Dentro le Note

JOHN DE LEO

Il grande Abarasse

mercoledì 01 Aprile 2015 17:30
presso Sala Convegni del Dipartimento di Giurisprudenza, via San Geminiano 3, Modena


John De Leo voce

Franco Ranieri chitarra

Guido Facchini pianoforte, tastiera, clavietta

 

Durata incontro musicale: un'ora e 15 minuti

 

Il grande Abarasse è un concept album ambientato in un ipotetico condominio dove ogni brano corrisponde a uno dei suoi appartamenti… “La cosa certa in ogni brano – spiega John De Leo - è un’esplosione improvvisa, rappresentata sempre in modo diverso. Volevo che l’esplosione corrispondesse alla materializzazione di una deflagrazione interiore la cui miccia, in ognuno dei condomini, era in realtà già accesa”.

Il poliedrico musicista-cantante-compositore-autore De Leo è da ascriversi a pieno titolo in quella scia di grandi pionieri della strumentazione e sperimentazione della voce che gli fa raccogliere “naturalmente” l’eredità di artisti come Demetrio Stratos, Cathy Berberian e Leon Thomas. L’originalità della sua ricerca vocale-musicale e l'alchimia con cui combina musica, arte e letteratura, lo rendono un artista la cui unicità è riconosciuta in Italia e all’estero. Dagli anni '90 a oggi è stato promotore di numerosi progetti artistici e ha collaborato con Stewart Copeland, Uri Caine, Louis Andriessen, Trilok Gurtu, Stefano Benni, Banco del Mutuo Soccorso, Carlo Lucarelli, Stefano Bollani, Paolo Fresu, Danilo Rea, Roberto Gatto, Franco Battiato, Enrico Rava, Ivano Fossati, Gianluca Petrella e Alessandro Bergonzoni.

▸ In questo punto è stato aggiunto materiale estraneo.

(** X15.  What [ImportVisitor] collects.  The import list holds the
    names of every [import] and [from ... import] of the file in source
    order, whether at top level or nested in functions, classes,
    conditionals and other blocks, with repetitions kept and the [as]
    names ignored.  The call set holds the name of every called function
    and the receiver of every method call on a plain name. *)
Theorem import_visitor_closed_form (parent_pkg : string) (tree : Module_) :
  run_ImportVisitor parent_pkg tree
  = mkImportVisitor parent_pkg (flat_map (stmt_imports parent_pkg) tree)
      (set_add_all (flat_map stmt_receivers tree) []).
Proof.
  unfold run_ImportVisitor; rewrite iv_fold_stmts.
  - reflexivity.
  - apply Forall_forall; intros s _; apply iv_visit_extend.
Qed.

(** ** [CallGraphVisitor] *)

Lemma cg_extend_nil (v : CallGraphVisitor) : cg_extend v [] = v.
Proof. destruct v; reflexivity. Qed.

Lemma cg_extend_extend (v : CallGraphVisitor) (a b : list (string * string)) :
  cg_extend (cg_extend v a) b = cg_extend v (a ++ b).
Proof.
  unfold cg_extend, record_all; simpl; rewrite fold_left_app; reflexivity.
Qed.

Lemma calls_under_app (cur : option string) (a b : list string) :
  calls_under cur (a ++ b) = calls_under cur a ++ calls_under cur b.
Proof.
  unfold calls_under; destruct cur as [f|]; [|reflexivity].
  destruct (Py.truthy f); [apply map_app | reflexivity].
Qed.

Lemma cg_call_target_extend (func : expr) (v : CallGraphVisitor) :
  cg_call_target func v = cg_extend v (calls_under (current_function v) (call_target func)).
Proof.
  unfold cg_call_target, calls_under.
  destruct (current_function v) as [f|] eqn:E; [|symmetry; apply cg_extend_nil].
  destruct (Py.truthy f); [|symmetry; apply cg_extend_nil].
  unfold call_target, cg_extend, record_all.
  destruct func as [x|value attr| | | |]; try (symmetry; apply cg_extend_nil).
  - simpl; rewrite E; reflexivity.
  - destruct value; try (symmetry; apply cg_extend_nil).
    simpl; rewrite E; reflexivity.
Qed.

Lemma cg_fold_exprs (es : list expr) :
  Forall (fun e => forall v,
            cg_visit_expr e v
            = cg_extend v (calls_under (current_function v) (expr_calls call_target e)))
         es ->
  forall v, fold_left (fun v a => cg_visit_expr a v) es v
            = cg_extend v
                (calls_under (current_function v)
                   (flat_map (expr_calls call_target) es)).
Proof.
  intros H; induction H as [|e es He Hes IH]; intros v; simpl.
  - unfold calls_under; destruct (current_function v) as [f|];
      [destruct (Py.truthy f)|]; symmetry; apply cg_extend_nil.
  - rewrite IH, He, cg_extend_extend, calls_under_app; reflexivity.
Qed.

Lemma cg_visit_expr_extend (e : expr) :
  forall v, cg_visit_expr e v
            = cg_extend v (calls_under (current_function v) (expr_calls call_target e)).
Proof.
  assert (Hnil : forall v, v = cg_extend v (calls_under (current_function v) [])).
  { intros v; unfold calls_under; destruct (current_function v) as [f|];
      [destruct (Py.truthy f)|]; symmetry; apply cg_extend_nil. }
  induction e as [x|value attr IH|func args IHf IHa|l ops comps IHl IHc|c|children IH]
    using expr_nested_ind; intros v; simpl.
  - apply Hnil.
  - apply IH.
  - rewrite (cg_fold_exprs _ IHa), IHf, cg_call_target_extend, !cg_extend_extend.
    simpl; rewrite !calls_under_app; reflexivity.
  - rewrite (cg_fold_exprs _ IHc), IHl, cg_extend_extend; simpl.
    rewrite calls_under_app; reflexivity.
  - apply Hnil.
  - apply (cg_fold_exprs _ IH).
Qed.

Lemma cg_visit_exprs_extend (es : list expr) (v : CallGraphVisitor) :
  cg_visit_exprs es v
  = cg_extend v (calls_under (current_function v) (flat_map (expr_calls call_target) es)).
Proof.
  unfold cg_visit_exprs; apply cg_fold_exprs, Forall_forall.
  intros e _; apply cg_visit_expr_extend.
Qed.

Lemma cg_fold_stmts (ss : list stmt) :
  Forall (fun s => forall v,
            cg_visit s v = cg_extend v (stmt_calls (current_function v) s)) ss ->
  forall v, fold_left (fun v s => cg_visit s v) ss v
            = cg_extend v (flat_map (stmt_calls (current_function v)) ss).
Proof.
  intros H; induction H as [|s ss Hs Hss IH]; intros v; simpl.
  - symmetry; apply cg_extend_nil.
  - rewrite IH, Hs, cg_extend_extend; reflexivity.
Qed.

Lemma cg_visit_def_extend (name : string) (args : list expr) (body : list stmt)
  (decs : list expr) (v : CallGraphVisitor) :
  Forall (fun s => forall v,
            cg_visit s v = cg_extend v (stmt_calls (current_function v) s)) body ->
  cg_set_current (current_function v)
    (cg_visit_exprs decs
       (fold_left (fun v s => cg_visit s v) body
          (cg_visit_exprs args (cg_set_current (Some name) v))))
  = cg_extend v
      (calls_under (Some name) (flat_map (expr_calls call_target) args)
       ++ flat_map (stmt_calls (Some name)) body
       ++ calls_under (Some name) (flat_map (expr_calls call_target) decs)).
Proof.
  intros IH.
  rewrite cg_visit_exprs_extend, (cg_fold_stmts _ IH), cg_visit_exprs_extend,
    !cg_extend_extend; simpl.
  unfold cg_set_current, cg_extend; simpl; reflexivity.
Qed.

Lemma cg_visit_extend (s : stmt) :
  forall v, cg_visit s v = cg_extend v (stmt_calls (current_function v) s).
Proof.
  induction s as [name lineno args body decs IH|name lineno args body decs IH|
                  name lineno bases body decs IH|names|module names level|
                  test body orelse IHb IHo|value|exprs stmts IH]
    using stmt_nested_ind; intros v; simpl.
  - apply cg_visit_def_extend, IH.
  - apply cg_visit_def_extend, IH.
  - rewrite cg_visit_exprs_extend, (cg_fold_stmts _ IH), cg_visit_exprs_extend,
      !cg_extend_extend; simpl; reflexivity.
  - symmetry; apply cg_extend_nil.
  - symmetry; apply cg_extend_nil.
  - rewrite (cg_fold_stmts _ IHo), (cg_fold_stmts _ IHb), cg_visit_expr_extend,
      !cg_extend_extend; simpl; reflexivity.
  - apply cg_visit_expr_extend.
  - rewrite (cg_fold_stmts _ IH), cg_visit_exprs_extend, cg_extend_extend; reflexivity.
Qed.

Lemma In_dd_add (d : Py.dict (list string)) (k x f t : string) :
  In t (Py.dict_get_default (Py.dd_add d k x) f [])
  <-> In t (Py.dict_get_default d f []) \/ (f = k /\ t = x).
Proof.
  unfold Py.dd_add; destruct (Py.dict_get d k) as [l|] eqn:E;
    rewrite get_default_dict_set; destruct (String.eqb f k) eqn:Ef.
  - apply String.eqb_eq in Ef; subst.
    unfold Py.dict_get_default; rewrite E, In_set_add; intuition.
  - apply String.eqb_neq in Ef; intuition.
  - apply String.eqb_eq in Ef; subst.
    unfold Py.dict_get_default; rewrite E; simpl; intuition.
  - apply String.eqb_neq in Ef; intuition.
Qed.

Lemma In_record_all (pairs : list (string * string)) (calls : Py.dict (list string))
  (f t : string) :
  In t (Py.dict_get_default (record_all pairs calls) f [])
  <-> In t (Py.dict_get_default calls f []) \/ In (f, t) pairs.
Proof.
  unfold record_all; revert calls; induction pairs as [|[g u] pairs IH]; intros calls;
    simpl; [tauto|].
  rewrite IH; unfold cg_record; rewrite In_dd_add; split.
  - intros [[H|[-> ->]]|H]; auto.
  - intros [H|[H|H]]; auto.
    injection H as -> ->; auto.
Qed.

(** Entries of a [defaultdict(set)] filled by [add]: unique keys, and
    every set is without repetition and not empty. *)
Lemma record_all_well_formed (pairs : list (string * string))
  (calls : Py.dict (list string)) :
  NoDup (Py.keys calls) ->
  (forall f ts, In (f, ts) calls -> NoDup ts /\ ts <> []) ->
  NoDup (Py.keys (record_all pairs calls)) /\
  (forall f ts, In (f, ts) (record_all pairs calls) -> NoDup ts /\ ts <> []).
Proof.
  unfold record_all; revert calls; induction pairs as [|[g u] pairs IH];
    intros calls Hk Hv; simpl; [auto|].
  apply IH; unfold cg_record, Py.dd_add.
  - destruct (Py.dict_get calls g); apply NoDup_dict_set, Hk.
  - intros f ts Hin; destruct (Py.dict_get calls g) as [l|] eqn:E;
      apply In_dict_set in Hin; destruct Hin as [Hin|Hin]; try (apply (Hv _ _ Hin)).
    + injection Hin as -> ->; apply dict_get_In in E; destruct (Hv _ _ E) as [Hn _].
      split; [apply NoDup_set_add, Hn|].
      intros Hnil.
      assert (Hu : In u (Py.set_add u l)) by (apply In_set_add; left; reflexivity).
      rewrite Hnil in Hu; exact Hu.
    + injection Hin as -> ->; split; [|discriminate].
      constructor; [intros [] | constructor].
Qed.

(** X16.  The call graph, exactly.  [calls[f]] holds [t] if and only if
    a call of the name [t], or of a method [t] on a plain name, stands
    inside a function definition named [f] and in no function definition
    nested more deeply; the default values and the decorators of a
    definition count as inside it, so [@app.route(...)] on [f] records
    [route] under [f].  Calls outside every function are not recorded.
    The keys are unique and no key has an empty set. *)
Theorem call_graph_characterised (tree : Module_) :
  let calls := cg_calls (run_CallGraphVisitor tree) in
  calls = record_all (flat_map (stmt_calls None) tree) [] /\
  (forall f t, In t (Py.dict_get_default calls f []) <->
               In (f, t) (flat_map (stmt_calls None) tree)) /\
  NoDup (Py.keys calls) /\
  (forall f ts, In (f, ts) calls -> NoDup ts /\ ts <> []).
Proof.
  cbv zeta.
  assert (E : cg_calls (run_CallGraphVisitor tree)
              = record_all (flat_map (stmt_calls None) tree) []).
  { unfold run_CallGraphVisitor, cg_visit_stmts; rewrite cg_fold_stmts.
    - reflexivity.
    - apply Forall_forall; intros s _; apply cg_visit_extend. }
  rewrite E; split; [reflexivity|]; split.
  - intros f t; rewrite In_record_all; simpl; tauto.
  - apply record_all_well_formed; [constructor | intros f ts []].
Qed.

(** ** [EntrypointVisitor] *)

Lemma ep_decorators_marks (name : string) (decs : list expr) (eps : list string) :
  ep_decorators name decs eps
  = set_add_all (if existsb decorator_marks decs then [name] else []) eps.
Proof.
  unfold ep_decorators; revert eps; induction decs as [|d decs IH]; intros eps; simpl;
    [reflexivity|].
  rewrite IH; destruct (decorator_marks d); simpl; [|reflexivity].
  destruct (existsb decorator_marks decs); simpl; [apply set_add_twice | reflexivity].
Qed.

Lemma ep_fold_stmts (ss : list stmt) :
  Forall (fun s => forall eps, ep_visit s eps = set_add_all (stmt_entrypoints s) eps) ss ->
  forall eps, fold_left (fun eps s => ep_visit s eps) ss eps
              = set_add_all (flat_map stmt_entrypoints ss) eps.
Proof.
  intros H; induction H as [|s ss Hs Hss IH]; intros eps; simpl; [reflexivity|].
  rewrite IH, Hs, set_add_all_app; reflexivity.
Qed.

Dentro Le Note è un ciclo di incontri collaterali a l’Altro Suono festival nato dalla collaborazione tra Università di Modena e Reggio Emilia e Teatro Comunale con lo scopo di coinvolgere un pubblico di studenti e appassionati spinti dal desiderio di esplorare il mondo della musica attraverso il racconto dei suoi protagonisti. Occasioni che guardano da sempre alla musica come strumento di scambio e di apertura verso culture e discipline diverse e sono incentrate sull’esperienza concreta e sulla vita dell’artista, che si racconta e si mostra quale “strumento di conoscenza” della musica intesa come pratica quotidiana, luogo di sensazioni, emozioni, tradizioni spesso anche lontane dalle nostre. Il racconto, e il suo rapporto col pubblico, prende corpo anche attraverso l’esecuzione e la dimostrazione di quei brani che ogni musicista ritiene più significativi del proprio percorso. Negli anni la rassegna ha visto la presenza di artisti internazionali, quali il pianista americano Uri Caine, la cantante inglese Sarah-Jane Morris, il trio flamenco Caracoles, il cantante israeliano Idan Raichel, l'iraniano Ensemble Lulian, l'arabo Mounir Laouiti, la brasiliana Karine Aguiar, o cantautori eccellenti della nostra regione, come Nevruz, i Modena City Ramblers e Dente.
Quest’anno, in occasione del progetto europeo CrossOpera realizzato dal Teatro Comunale in collaborazione con Comune di Modena e dedicato all’integrazione culturale, la rassegna si arricchisce dalla collaborazione dell’Assessorato alla Coesione Sociale, Sanità, Welfare, Integrazione e Cittadinanza per presentare tre incontri presso il Ridotto del Teatro dedicati a gruppi stranieri residenti nella nostra città. Obbiettivo principale della manifestazione è quello di stimolare l'integrazione culturale delle comunità straniere nella vita del Teatro Comunale, del suo pubblico e della città.

Gli appuntamenti, a ingresso libero e della durata di un'ora circa, si tengono presso la Sala del Ridotto del Teatro Comunale.
Ognuno di essi prevede un momento performativo associato alla presentazione al pubblico, un aperitivo 'etnico' e una visita guidata del Teatro Comunale per raccontare la sua storia, la sua architettura e la sua funzione a coloro che non lo hanno mai frequentato.